UM-3003 enhances DTaP specific IgG2c production and Th1/Th17 polarization in neonatal mice. (A) 7 days old C57BL/6 were vaccinated (prime/ boost) with DTaP (1/100th of the human dose) ± UM-3003 or UM-3003 at 10 µg per mouse in alum absorbed formulations. Serum was harvested 14 days following boost (DOL 28). Anti-FHA (B–E) and anti-PRN (F–I) serum total IgG (B, F) titers, IgG1 (C, G) and IgG2c (D, H) were measured by ELISA. PBS control groups were represented as dotted line. (E, I) IgG2c/IgG1 ratios for FHA and PRN respectively. (J, K) Splenic CD4⁺ T cell responses after FHA and PRN stimulation.
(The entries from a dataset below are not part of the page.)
Lemma frontMatterMatch_some (content fm : str) :
  frontMatterMatch content = Some fm ->
  frontmatter_block fm content
  /\ content = fm ++ skipn (length fm) content.
Proof.
  unfold frontMatterMatch. rewrite frontMatterPattern_eq.
  destruct (match_at _ None content) as [rest|] eqn:M; [|discriminate].
  intros H. injection H as <-.
  apply match_at_lits_inv in M. destruct M as (s1 & -> & M).
  rewrite lazy_any_search in M by reflexivity.
  destruct (search (lits fm_close) None s1) as [[b r]|] eqn:S; [|discriminate].
  injection M as ->. apply search_first in S.
  destruct S as (post & -> & Hm & Hfirst).
  apply match_lits_only in Hm. subst post.
  assert (firstn (length (fm_open ++ b ++ fm_close ++ rest) - length rest)
            (fm_open ++ b ++ fm_close ++ rest) = fm_open ++ b ++ fm_close) as ->.
  { replace (fm_open ++ b ++ fm_close ++ rest)
      with ((fm_open ++ b ++ fm_close) ++ rest) by (rewrite <- !app_assoc; reflexivity).
    rewrite length_app, Nat.add_sub. apply take_app_length. }
  split.
  - exists b, rest. split; [reflexivity|]. split.
    + rewrite <- !app_assoc. reflexivity.
    + intros body' rest' H. apply app_inv_head in H.
      destruct (Nat.le_gt_cases (length b) (length body')) as [|Hlt]; [assumption|].
      specialize (Hfirst body' (fm_close ++ rest') H Hlt).
      rewrite <- (app_nil_r (lits fm_close)), match_at_lits in Hfirst.
      discriminate.
  - replace (fm_open ++ b ++ fm_close ++ rest)
      with ((fm_open ++ b ++ fm_close) ++ rest) at 2
      by (rewrite <- !app_assoc; reflexivity).
    rewrite drop_app_length. rewrite <- !app_assoc. reflexivity.
Qed.
Definition updateComment (boardId columnId projectId commentId text : string) (w : World)
  : World :=
  match resolveProject boardId columnId projectId (boards (state w)) with
  | Some (bi, ci, pi, project) =>
      match findComment commentId (p_comments project) with
      | Some (ki, comment) =>
          let oldText := cm_text comment in
          let '(now, w1) := dateNow w in
          let w2 :=
            set_boards
              (alterProjectAt bi ci pi
                 (λ p, set_comments
                         (alter (λ c, mkComment (cm_id c) text (DateObject now)) ki
                            (p_comments p)) p)
                 (boards (state w1))) w1 in
          showToast "Comment updated"
            (saveData
               (logActivity boardId columnId projectId "comment_updated"
                  "✏️ Comment edited" (JStr oldText) (JStr text) w2))
      | None => w
      end
  | None => w
  end.

Definition deleteComment (boardId columnId projectId commentId : string) (w : World)
  : World :=
  match resolveProject boardId columnId projectId (boards (state w)) with
  | Some (bi, ci, pi, project) =>
      match findComment commentId (p_comments project) with
      | Some (commentIndex, comment) =>
          let w1 :=
            logActivity boardId columnId projectId "comment_deleted"
              "🗑️ Comment deleted" (JStr (cm_text comment)) JNull w in
          let w2 :=
            set_boards
              (alterProjectAt bi ci pi
                 (λ p, set_comments (delete commentIndex (p_comments p)) p)
                 (boards (state w1))) w1 in
          showToast "Comment deleted" (saveData w2)
      | None => w
      end
  | None => w
  end.

(** ** CSV export: [exportToGoogleSheets] *)

Definition quote_char : ascii := "034"%char.
Definition newline_char : ascii := "010"%char.
Definition comma_char : ascii := ","%char.

(** [str.replace(/QUOTE/g, QUOTE QUOTE)]: every double quote is doubled. *)
Fixpoint replace_quotes (s : string) : string :=
  match s with
  | EmptyString => EmptyString
  | String c rest =>
      if Ascii.eqb c quote_char
      then String quote_char (String quote_char (replace_quotes rest))
      else String c (replace_quotes rest)
  end.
Four weeks following booster, splenocytes from vaccinates were isolated and stimulated with 2 μg/ml of either FHA or PRN along with CD28 (1 μg/ml) and CD49d (1 μg/ml) for 12 h followed by 6 h of BFA stimulation. After stimulation, cells were harvested and stained (intracellular cytokine staining) and analyzed by flow cytometry. Plots were gated on CD44⁺ CD4⁺ lymphocytes and analyzed for all combinations of simultaneous IFNγ, IL-4/5 and IL-17A productivity. (L) Fold change of FHA specific IFNγ production in splenic CD4⁺ T cell relative to DTaP are shown. Statistical comparison was performed either using one-way ANOVA (C, E) or nonparametric Kruskal–Wallis test corrected for multiple comparisons; *p < 0.033, **p < 0.002, ***p < 0.001 (n = 9–13 per group), with comparison to DTaP alone. Study is inclusive of two independent repeats.